Foto van Maarten de Wilde

On May 31, 2023, the government presented the Minimum Tax Act 2024 bill to the House of Representatives. This law enables the Netherlands to impose additional taxes on large multinational corporations that pay less than fifteen percent corporate tax in other countries. The law has been introduced as a kind of safety net that allows the Netherlands to guarantee an effective tax rate of fifteen percent domestically and, if necessary, to impose additional taxes when other countries levy less than fifteen percent corporate tax on multinationals. However, Maarten de Wilde, professor of International and European Tax Law at Erasmus School of Law, expects that the law will not function so much as a safety net but will largely replace the current corporate tax in the long term.

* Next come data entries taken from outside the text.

Definition set_memoryPoolSize (x : list Z) (s : SlabAllocator) : SlabAllocator :=
  mkSlabAllocator x (freeSlabs_ s) (advisedSlabs_ s) (memoryStart_ s) (memorySize_ s)
    (slabMemoryStart_ s) (nextSlabAllocation_ s) (canAllocate_ s) (ownsMemory_ s)
    (pretendMadvise_ s) (headers s).
Definition set_freeSlabs (x : list Z) (s : SlabAllocator) : SlabAllocator :=
  mkSlabAllocator (memoryPoolSize_ s) x (advisedSlabs_ s) (memoryStart_ s) (memorySize_ s)
    (slabMemoryStart_ s) (nextSlabAllocation_ s) (canAllocate_ s) (ownsMemory_ s)
    (pretendMadvise_ s) (headers s).
Definition set_advisedSlabs (x : list Z) (s : SlabAllocator) : SlabAllocator :=
  mkSlabAllocator (memoryPoolSize_ s) (freeSlabs_ s) x (memoryStart_ s) (memorySize_ s)
    (slabMemoryStart_ s) (nextSlabAllocation_ s) (canAllocate_ s) (ownsMemory_ s)
    (pretendMadvise_ s) (headers s).
Definition set_nextSlabAllocation (x : Z) (s : SlabAllocator) : SlabAllocator :=
  mkSlabAllocator (memoryPoolSize_ s) (freeSlabs_ s) (advisedSlabs_ s) (memoryStart_ s)
    (memorySize_ s) (slabMemoryStart_ s) x (canAllocate_ s) (ownsMemory_ s)
    (pretendMadvise_ s) (headers s).
Definition set_canAllocate (x : bool) (s : SlabAllocator) : SlabAllocator :=
  mkSlabAllocator (memoryPoolSize_ s) (freeSlabs_ s) (advisedSlabs_ s) (memoryStart_ s)
    (memorySize_ s) (slabMemoryStart_ s) (nextSlabAllocation_ s) x (ownsMemory_ s)
    (pretendMadvise_ s) (headers s).
Definition set_headers (x : gmap Z SlabHeader) (s : SlabAllocator) : SlabAllocator :=
  mkSlabAllocator (memoryPoolSize_ s) (freeSlabs_ s) (advisedSlabs_ s) (memoryStart_ s)
    (memorySize_ s) (slabMemoryStart_ s) (nextSlabAllocation_ s) (canAllocate_ s)
    (ownsMemory_ s) (pretendMadvise_ s) x.

(** ** Addresses and indices *)

Definition kMaxPoolId : Z := 127.
Definition kNullSlabIdx : Z := 2 ^ 32 - 1.
Definition kAddressMask : Z := (2 ^ 64 - 1) - Z.shiftl 1 kNumSlabBits + 1.
Definition getMinAllocSize : Z := Z.shiftl 1 kMinAllocPower.

Definition getSlabForMemory (memory : Z) : Z := Z.land memory kAddressMask.

Definition isValidSlab (s : SlabAllocator) (slab : Z) : bool :=
  (slabMemoryStart_ s <=? slab) && (slab <? nextSlabAllocation_ s) &&
  (getSlabForMemory slab =? slab).

Definition getSlabMemoryEnd (s : SlabAllocator) : Z := memoryStart_ s + memorySize_ s.
Definition allMemorySlabbed (s : SlabAllocator) : bool :=
  nextSlabAllocation_ s =? getSlabMemoryEnd s.
Definition isRestorable (s : SlabAllocator) : bool := negb (ownsMemory_ s).

Definition slabIdx (s : SlabAllocator) (slab : Z) : Z :=
  if slab =? 0 then kNullSlabIdx else u32 ((slab - slabMemoryStart_ s) / kSize).
Definition getSlabForIdx (s : SlabAllocator) (idx : Z) : Z :=
  if idx =? kNullSlabIdx then 0 else slabMemoryStart_ s + idx * kSize.

(** [getSlabHeader(unsigned int)]: the header in its slot; the pointer
    versions return the slot, [None] for [nullptr]. *)
Definition header (s : SlabAllocator) (idx : Z) : SlabHeader :=
  default zeroSlabHeader (headers s !! idx).
Definition set_header (idx : Z) (h : SlabHeader) (s : SlabAllocator) : SlabAllocator :=
  set_headers (<[idx := h]> (headers s)) s.
Definition getSlabHeader_slab (s : SlabAllocator) (slab : Z) : option Z :=
  if isValidSlab s slab then Some (slabIdx s slab) else None.
Definition getSlabHeader (s : SlabAllocator) (memory : Z) : option Z :=
  let slab := getSlabForMemory memory in
  if isValidSlab s slab then Some (u32 ((slab - slabMemoryStart_ s) / kSize)) else None.

Definition isMemoryInSlab (s : SlabAllocator) (ptr slab : Z) : bool :=
  if negb (isValidSlab s slab) then false else getSlabForMemory ptr =? slab.

(** ** Construction *)

Definition roundDownToSlabSize (size : Z) : Z := size - size mod kSize.
Definition numSlabs (memorySize : Z) : Z := u32 (memorySize / kSize).
Definition numSlabsForHeaders (memorySize : Z) : Z :=
  u32 ((sizeof_SlabHeader * numSlabs memorySize + kSize - 1) / kSize).
Definition getNumUsableSlabs_static (memorySize : Z) : Z :=
  u32 (numSlabs memorySize - numSlabsForHeaders memorySize).
Definition numSlabsReclaimable (s : SlabAllocator) : Z := Z.of_nat (length (advisedSlabs_ s)).
Definition getNumUsableAndAdvisedSlabs (s : SlabAllocator) : Z :=
  u32 ((getSlabMemoryEnd s - slabMemoryStart_ s) / kSize).
Definition getNumUsableSlabs (s : SlabAllocator) : Z :=
  u32 (getNumUsableAndAdvisedSlabs s - u32 (numSlabsReclaimable s)).
Definition allSlabsAllocated (s : SlabAllocator) : bool :=
  allMemorySlabbed s && match freeSlabs_ s with [] => true | _ => false end.

Definition computeSlabMemoryStart (memoryStart memorySize : Z) : res Z :=
  let numHeaderSlabs := numSlabsForHeaders memorySize in
  if numSlabs memorySize <=? numHeaderSlabs then Throw InvalidArgument
  else if (memoryStart =? 0) || negb (memoryStart mod kSize =? 0) then Throw InvalidArgument
  else Ok (memoryStart + numHeaderSlabs * kSize).

Definition checkState (s : SlabAllocator) : res unit :=
  if (memoryStart_ s =? 0) || (memorySize_ s <=? kSize) then Throw InvalidArgument
  else if (slabMemoryStart_ s =? 0) || (nextSlabAllocation_ s =? 0) then Throw InvalidArgument
  else if getSlabMemoryEnd s <? nextSlabAllocation_ s then Throw InvalidArgument
  else if forallb (isValidSlab s) (freeSlabs_ s) then Ok tt
  else Throw InvalidArgument.

Record Config : Type := mkConfig {
  excludeFromCoredump : bool;
  lockMemory : bool
}.

(** [excludeMemoryFromCoredump]: [madviseOk] is whether [madvise] succeeds. *)
Definition excludeMemoryFromCoredump (madviseOk : bool) : res unit :=
  if madviseOk then Ok tt else Throw RuntimeError.

Definition res_bind {A B} (m : res A) (k : A -> res B) : res B :=
  match m with Ok a => k a | Throw e => Throw e end.

Definition makeSlabAllocator (hdrs : gmap Z SlabHeader) (madviseOk : bool)
    (memoryStart memorySize : Z) (ownsMemory : bool) (config : Config) : res SlabAllocator :=
  let memorySize := roundDownToSlabSize memorySize in
  res_bind (computeSlabMemoryStart memoryStart memorySize) (fun slabMemoryStart =>
  let s := {|
    memoryPoolSize_ := replicate (Z.to_nat kMaxPoolId) 0;
    freeSlabs_ := [];
    advisedSlabs_ := [];
    memoryStart_ := memoryStart;
    memorySize_ := memorySize;
    slabMemoryStart_ := slabMemoryStart;
    nextSlabAllocation_ := slabMemoryStart;
    canAllocate_ := true;
    ownsMemory_ := ownsMemory;
    pretendMadvise_ := false;
    headers := hdrs |} in
  res_bind (checkState s) (fun _ =>
  res_bind (if excludeFromCoredump config then excludeMemoryFromCoredump madviseOk else Ok tt)
    (fun _ => Ok s))).

(** ** Handing slabs out and taking them back *)

(** [memoryPoolSize_[id] += delta] on an array of [size_t]. *)
Definition addPoolSize (id delta : Z) : M SlabAllocator unit :=
  let! s := get in
  match memoryPoolSize_ s !! Z.to_nat id with
  | Some n =>
      if id <? 0 then throw UndefinedBehavior
      else modify (set_memoryPoolSize (<[Z.to_nat id := u64 (n + delta)]> (memoryPoolSize_ s)))
  | None => throw UndefinedBehavior
  end.

Definition makeNewSlabImpl : M SlabAllocator Z :=
  let! s := get in
  if negb (canAllocate_ s) then ret 0
  else
    match last (freeSlabs_ s) with
    | Some slab => do! modify (set_freeSlabs (removelast (freeSlabs_ s))) in ret slab
    | None =>
        if allMemorySlabbed s then do! modify (set_canAllocate false) in ret 0
        else
          do! modify (set_nextSlabAllocation (nextSlabAllocation_ s + kSize)) in
          ret (nextSlabAllocation_ s)
    end.

Definition initializeHeader (slab id : Z) : M SlabAllocator unit :=
  let! s := get in
  match getSlabHeader_slab s slab with
  | None => throw UndefinedBehavior
  | Some i => modify (set_header i (newSlabHeader id))
  end.

Definition makeNewSlab (id : Z) : M SlabAllocator Z :=
  let! slab := makeNewSlabImpl in
  if slab =? 0 then ret 0
  else
    do! addPoolSize id kSize in
    do! initializeHeader slab id in
    ret slab.

Definition freeSlab (slab : Z) : M SlabAllocator unit :=
  let! s := get in
  match getSlabHeader_slab s slab with
  | None => throw RuntimeError
  | Some i =>
      do! addPoolSize (poolId (header s i)) (- kSize) in
      do! modify (fun s => set_freeSlabs (freeSlabs_ s ++ [slab]) s) in
      do! modify (set_canAllocate true) in
      modify (set_header i (resetAllocInfo (header s i)))
  end.

(** [madviseOk]: [madvise] returns 0. *)
Definition adviseSlab (madviseOk : bool) (slab : Z) : M SlabAllocator bool :=
  let! s := get in
  match getSlabHeader_slab s slab with
  | None => throw RuntimeError
  | Some i =>
      let h := setAdvised true (header s i) in
      do! modify (set_header i h) in
      if madviseOk || pretendMadvise_ s then
        do! modify (fun s => set_advisedSlabs (advisedSlabs_ s ++ [slab]) s) in
        do! modify (set_header i (resetAllocInfo h)) in
        ret true
      else
        do! modify (set_header i (setAdvised false h)) in
        ret false
  end.

Definition reclaimSlab (id : Z) : M SlabAllocator Z :=
  let! s := get in
  match advisedSlabs_ s with
  | [] => ret 0
  | slab :: rest =>
      do! modify (set_advisedSlabs rest) in
      do! addPoolSize id kSize in
      do! initializeHeader slab id in
      ret slab
  end.

(** ** Pointer compression *)

Section Compression.

Context {P : Type} `{CompressedPtrType P}.

Definition compress (s : SlabAllocator) (ptr : Z) (isMultiTiered : bool) : res P :=
  if ptr =? 0 then Ok cp_null
  else
    let slab := getSlabForMemory ptr in
    if negb (isValidSlab s slab) then Throw InvalidArgument
    else
      let slabIndex := u32 ((slab - slabMemoryStart_ s) / kSize) in
      let allocSize := allocSize (header s slabIndex) in
      if allocSize =? 0 then Throw UndefinedBehavior
      else
        let allocIdx := u32 (ptr - slab) / allocSize in
        Ok (cp_make slabIndex allocIdx isMultiTiered 0).

(** In the optimized build, which has no checks. *)
Definition unCompress (s : SlabAllocator) (ptr : P) (isMultiTiered : bool) : Z :=
  if cp_isNull ptr then 0
  else
    let slabIndex := cp_getSlabIdx ptr isMultiTiered in
    let allocIdx := cp_getAllocIdx ptr in
    let slab := slabMemoryStart_ s + slabIndex * kSize in
    let allocSize := allocSize (header s slabIndex) in
    let offset := u32 (allocSize * allocIdx) in
    memoryAtOffset slab offset.

End Compression.

Definition kMarkerBits : Z := 6.

Definition compressAlt (s : SlabAllocator) (ptr : Z) : CompressedPtr4B :=
  if ptr =? 0 then nullPtr4B
  else mkPtr4B (u32 (Z.shiftr (ptr - slabMemoryStart_ s) kMarkerBits)).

The bill is not a Dutch initiative; it is the implementation of the EU directive for a minimum level of taxation, which is the European implementation of the OECD agreement on a minimum corporate tax of fifteen percent, known as Pillar 2. 

OESO agreement
In December 2021, led by the Organisation for Economic Co-operation and Development (OECD), model legislation was published after the global agreement was reached in October 2021 on a global review of the taxation of multinationals. In October 2021, Maarten de Wilde considered this a breakthrough in international tax law. For a successful rollout in the EU of these new agreements, implementation in EU legislation is necessary. The OECD model has two pillars: the redistribution of taxing rights through new profit allocation rules and a new global minimum tax rate. In December, the European Commission published a draft directive to implement a new global minimum tax rate, almost identical to the OESO model legislation.

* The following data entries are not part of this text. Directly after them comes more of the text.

Lemma slab_ownership_witness :
  exists r s', sa_exec (SFree (2 * kSize)) demo_taken = (Ok r, s') /\ r = 0 /\
    sa_inv s' ∅.
Proof.
  destruct (slab_ownership ∅ true kSize (4 * kSize) false (mkConfig false false) demo_alloc
    demo_taken {[ 2 * kSize := 3 ]} (SFree (2 * kSize))) as (_ & _ & _ & r & s' & Hr & Hres & Hinv).
  - by vm_compute.
  - by vm_compute.
  - exact demo_taken_steps.
  - by vm_compute.
  - exists r, s'. split; [exact Hr|]. split; [exact Hres|]. exact Hinv.
Defined.

Lemma slab_compress_roundtrip_witness :
  exists c : CompressedPtr4B, compress demo_region (3 * kSize + 640) false = Ok c /\
    unCompress demo_region c false = 3 * kSize + 640.
Proof.
  apply (slab_compress_roundtrip demo_region (3 * kSize + 640) false demo_region_wf
    demo_region_alloc). by vm_compute.
Defined.

Lemma slab_compress_alt_roundtrip_witness :
  unCompressAlt demo_region (compressAlt demo_region (3 * kSize + 640)) = Ok (3 * kSize + 640).
Proof.
  apply (slab_compress_alt_roundtrip demo_region (3 * kSize + 640) demo_region_wf
    demo_region_alloc). by vm_compute.
Defined.

Lemma demo_region_sizes (i : Z) :
  allocSize (header demo_region i) = 0 \/
  kMinAllocSize <= allocSize (header demo_region i) <= kSize.
Proof.
  unfold header. destruct (headers demo_region !! i) as [h|] eqn:E; [|by left].
  right. apply elem_of_list_to_map_2 in E.
  apply list_elem_of_fmap in E as (j & [= _ ->] & _). by vm_compute.
Qed.

Lemma slab_random_alloc_witness :
  let '(sz, p) := getRandomAlloc demo_region (kSize + 1000) in
  (sz = 0 /\ p = 0) \/
  (exists slab k, alloc_at demo_region slab k p /\
     sz = allocSize (header demo_region (slabIdx demo_region slab)) /\
     slab <= slabMemoryStart_ demo_region + (kSize + 1000) < slab + kSize).
Proof.
  apply (slab_random_alloc demo_region (kSize + 1000) demo_region_wf).
  - by vm_compute.
  - apply demo_region_sizes.
Defined.

Lemma slab_save_restore_witness :
  exists o hdrs, saveState demo_taken = Ok o /\
    restoreSlabAllocator (headers demo_taken) true o kSize (4 * kSize + 17) (mkConfig true false) =
      Ok (set_headers hdrs demo_taken) /\
    (forall i, header (set_headers hdrs demo_taken) i = header demo_taken i).
Proof.
  apply (slab_save_restore demo_taken {[ 2 * kSize := 3 ]} (4 * kSize + 17) true (mkConfig true false)).
  - apply (sa_steps_inv _ _ _ _ demo_taken_steps).
    by apply (sa_inv_init ∅ true kSize (4 * kSize) false (mkConfig false false)).
  - by vm_compute.
  - by vm_compute.
  - intros x Hx. vm_compute in Hx. by apply not_elem_of_nil in Hx.
  - by vm_compute.
  - by right.
Defined.
(** Two carved allocations, or a carved one and the next one, with the same
    address are the same. *)
Lemma ac_addr_inj st off live x i y j :
  ac_inv st off live -> slab_of (self st) x -> slab_of (self st) y ->
  0 <= i < getAllocsPerSlab (self st) -> 0 <= j < getAllocsPerSlab (self st) ->
  addr (self st) x i = addr (self st) y j -> x = y /\ i = j.
Proof.
  intros Hinv Hx Hy Hi Hj He.
  destruct (ac_addr st x i (ai_wf _ _ _ Hinv) (ai_size _ _ _ Hinv)
    (ac_slab_valid _ _ _ _ Hinv Hx) Hi) as (Hgx & _ & Hix & _).
  destruct (ac_addr st y j (ai_wf _ _ _ Hinv) (ai_size _ _ _ Hinv)
    (ac_slab_valid _ _ _ _ Hinv Hy) Hj) as (Hgy & _ & Hjy & _).
  rewrite He in Hgx, Hix. assert (x = y) as -> by congruence. split; [done|]. congruence.
Qed.

(** Every address on the free list, off it or handed out is an allocation of a
    slab, so the compressed pointers of the free list can hold it. *)
Lemma ac_is_alloc st off live p :
  ac_inv st off live -> p ∈ live \/ p ∈ freedAllocations_ (self st) ++ off ->
  SlabAllocatorSpec.is_alloc (slabAlloc_ st) p.
Proof.
  intros Hinv Hp. destruct (ai_place _ _ _ Hinv p Hp) as (x & i & Hs & _ & ->).
  pose proof (slot_slab _ _ _ Hs) as Hx. destruct Hs as [Hi _].
  destruct (ai_slab _ _ _ Hinv x Hx) as (Hv & _ & _ & Hsz & _).
  destruct (ac_perSlab _ (ai_size _ _ _ Hinv)) as (_ & _ & Hm & _).
  pose proof (ai_size _ _ _ Hinv) as Hr. change kMinAllocSize with 64 in Hr.
  exists x, i. unfold SlabAllocatorSpec.alloc_at. fold (hdr st x). rewrite Hsz.
  split_and!; try done; [apply (ai_size _ _ _ Hinv)|lia|nia].
Qed.
(** ** Allocating and freeing *)

Definition getSlabLocked : M PoolState Z :=
  let! st := get in
  if allSlabsAllocated (pool st) then ret 0
  else
    do! addSlabAllocSize kSize in
    match last (freeSlabs_ (pool st)) with
    | Some slab => do! upd (fun p => set_freeSlabs (removelast (freeSlabs_ p)) p) in ret slab
    | None =>
        let! slab := onSlabs (SlabAllocator.makeNewSlab (id_ (pool st))) in
        if slab =? 0 then do! addSlabAllocSize (- kSize) in ret 0 else ret slab
    end.

Definition allocate (others : PoolState -> PoolState) (size : Z) : M PoolState Z :=
  let! st := get in
  let! cid := lift (getAllocationClassId_size (pool st) size) in
  let! c := lift (classAt (pool st) cid) in
  let allocSize := AllocationClass.allocationSize_ c in
  let! alloc := onClass cid AllocationClass.allocate in
  if negb (alloc =? 0) then do! addAllocSize allocSize in ret alloc
  else
    let! st := get in
    if allSlabsAllocated (pool st) then ret 0
    else
      do! modify others in
      let! alloc := onClass cid AllocationClass.allocate in
      if negb (alloc =? 0) then do! addAllocSize allocSize in ret alloc
      else
        let! slab := getSlabLocked in
        if slab =? 0 then ret 0
        else
          let! alloc := onClass cid (AllocationClass.addSlabAndAllocate slab) in
          do! addAllocSize allocSize in
          ret alloc.

Definition allocateZeroedSlab (others : PoolState -> PoolState) : M PoolState Z :=
  allocate others kSize.

Definition free (alloc : Z) : M PoolState unit :=
  let! st := get in
  let! cid := lift (getAllocationClassId st alloc) in
  let! c := lift (classAt (pool st) cid) in
  do! onClass cid (AllocationClass.free alloc) in
  addAllocSize (- AllocationClass.allocationSize_ c).

(** ** Provisioning *)

(** The slabs taken so far, or the failure with those slabs. *)
Fixpoint takeSlabs (n : nat) (slabs : list Z) : M PoolState (bool * list Z) :=
  match n with
  | O => ret (true, slabs)
  | S n' =>
      let! slab := getSlabLocked in
      if slab =? 0 then ret (false, slabs) else takeSlabs n' (slabs ++ [slab])
  end.

Fixpoint freeAllSlabs (slabs : list Z) : M PoolState unit :=
  match slabs with
  | [] => ret tt
  | s :: slabs' =>
      do! onSlabs (SlabAllocator.freeSlab s) in
      do! addSlabAllocSize (- kSize) in
      freeAllSlabs slabs'
  end.

Fixpoint addSlabs (cid : Z) (n : nat) (slabs : list Z) : M PoolState (list Z) :=
  match n, slabs with
  | O, _ => ret slabs
  | S n', s :: slabs' => do! onClass cid (AllocationClass.addSlab s) in addSlabs cid n' slabs'
  | S _, [] => throw UndefinedBehavior
  end.

Fixpoint distribute (cid : Z) (dist : list Z) (slabs : list Z) : M PoolState unit :=
  match dist with
  | [] => ret tt
  | d :: dist' =>
      let! slabs := addSlabs cid (Z.to_nat d) slabs in
      distribute (cid + 1) dist' slabs
  end.

(** [std::accumulate] over the 32-bit counts. *)
Definition provision (slabsDistribution : list Z) : M PoolState bool :=
  let! st := get in
  if negb (length slabsDistribution =? length (ac_ (pool st)))%nat then throw InvalidArgument
  else
    let total := u32 (sumZ slabsDistribution) in
    let! r := takeSlabs (Z.to_nat total) [] in
    let '(ok, slabs) := r in
    if negb ok then do! freeAllSlabs slabs in ret false
    else do! distribute 0 slabsDistribution slabs in ret true.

The minimum tax will come into effect from January 1, 2024, for companies with an annual turnover of at least 750 million euros. "There are several thousand such companies in the Netherlands," De Wilde explains. "A specialised team of 65 employees from the Tax Authority will implement the system in the Netherlands." The government expects that other countries will not quickly impose additional taxes on profits earned in the Netherlands since the current corporate tax rate, with only a few possible exceptions caused by specific measures in the participation exemption, will generally result in a minimum tax of at least fifteen percent of the profit. Additionally, the Netherlands will monitor other countries' effective tax burdens and, where possible, intends to impose additional taxes if other countries do not adhere to the OECD agreements on minimum taxation. 

A completely new system 

At first glance, the new Minimum Tax Act 2024 does not appear to bring significant changes to the Dutch tax system. However, according to De Wilde, it is quite different: "The government is trying to present the tax as a shadow system of corporate tax, but in reality, it will be the other way around." According to the professor, provisions and definitions in the Corporate Income Tax Act (such as what we understand as profit, deductible costs, or an exemption) will increasingly have to conform to the provisions and definitions established by the OECD under Pillar 2: "The Explanatory Memorandum of the draft bill indicates that all terms in the new law will not have an impact on other tax laws [such as the Corporate Income Tax Act]. Although this is not explicitly stated in the Explanatory Memorandum, the reverse is also true. Therefore, the Minimum Tax Act is a completely new system with new rules and definitions. Ultimately, the Minimum Tax Act may become the dominant tax, for example, when an exemption in corporate tax is more generous than the minimum tax." 

Insufficient discussion 

The introduction of a global minimum tax erodes the autonomy of countries in determining the tax rate. "What you think about that is a political question," says De Wilde, "but what bothers me is that the introduction of this minimum tax [based on OECD agreements] happens without a real discussion about whether we want this and whether the rules being implemented are the best possible. Naturally, we want to tackle tax avoidance, and that's good. But introducing a globally coordinated minimum tax goes much further, especially when considering how the process unfolds. The Netherlands joined the OECD discussions based on only a few adopted motions in the House of Representatives. It all happens outside the scope of parliamentary control, under the radar and quietly. A few years ago, we couldn't politically agree on plans for tax harmonisation within the EU, and now we're going all-in. We conform to a political agreement based on discussions between representatives of countries, ministry officials, and tax authorities in a discussion platform organised by the OECD, even though the OECD has no institutional position in our legal system. 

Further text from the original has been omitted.